Legislative Prescriptions Relating To Smoking Claims

1.      The VEA now provides that a claim relating to smoking that commenced or increased after 1 January 1998 cannot be found to be service related.  In these cases, the level of smoking should be taken to be that which existed at 31 December 1997.  This applies to all veterans and members of the ADF.

2.      Members of the ADF who enlisted in the ADF on or after 7 April 1991 are not eligible to claim under the VEA for conditions resulting from peacetime service unless they were medically discharged before 7 April 1994.  This ineligibility covers all claims, including those that are smoking-related.  These claimants are covered under the Safety, Rehabilitation and Compensation Act 1988.


1.      Alcohol consumption does not necessarily result in addiction or dependence.

2.      The terms contained in the Diagnostic and Statistical Manual of Mental Disorders (DSM) should be used when describing alcohol-related disorders.

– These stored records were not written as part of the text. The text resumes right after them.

Lemma download_loop_world (start_time : Q) (chunks : list chunk_read) :
  forall (data_downloaded : Z) (w : world host),
    exists r h,
      download_loop P start_time chunks data_downloaded w
        = (r, World h (default_timeout w) (trace w)).
Proof.
  induction chunks as [| [len | e] rest IH]; intros data_downloaded w.
  - exists (Ok data_downloaded), (w_host w). now destruct w.
  - cbn [download_loop]. unfold bind. rewrite now_world.
    destruct (is_lt (5 ?= fst (time_time host P (w_host w)) - start_time)%Q).
    + now eexists _, _.
    + destruct (IH (data_downloaded + len)%Z
                   (World (snd (time_time host P (w_host w)))
                          (default_timeout w) (trace w))) as (r & h & E).
      now exists r, h.
  - exists (Raise e), (w_host w). now destruct w.
Qed.

Lemma fdiv_finite (a : Q) (b : pyfloat) (v : pyfloat) :
  finite b -> fdiv (Finite a) b = Ok v -> finite v.
Proof.
  destruct b as [y | | |]; try contradiction. intros _. unfold fdiv.
  destruct (Qeq_bool y 0); [discriminate |].
  intros E. injection E as <-. exact I.
Qed.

3.      Service-related Psychoactive Substance Abuse (PSA) is not the sole means of satisfying the alcohol factors within Statements of Principles. In the absence of PSA each case should be assessed on its merits.2

4.      The consumption of alcohol can be related to service in one or more of the following ways:

  • Alcohol consumed during eligible or operational (including warlike and non-warlike) service and as a causal result of  that service;
  • As a part of service related Psychoactive Substance Abuse involving alcohol;
  • As a part of a service-related psychiatric condition; or
  • Alcohol used as “self-medication” or coping as part of a service-related condition.

5.      Evidence of these connections, or the absence of such evidence, should be contained in the reasons for any decision made.

6.      Material that indicates any history of alcohol consumption prior to service may argue against both a temporal and causal connection with service.

Legislative Prescriptions Relating To Alcohol Claims

7.      Unless they were medically discharged before 7 April 1994, veterans who enlisted in the ADF on or after 7 April 1991 are not eligible to claim under the VEA for conditions resulting from peacetime service.   This ineligibility covers all claims, including those that are alcohol-related.  These Veterans may claim under the Safety, Rehabilitation and Compensation Act 1988.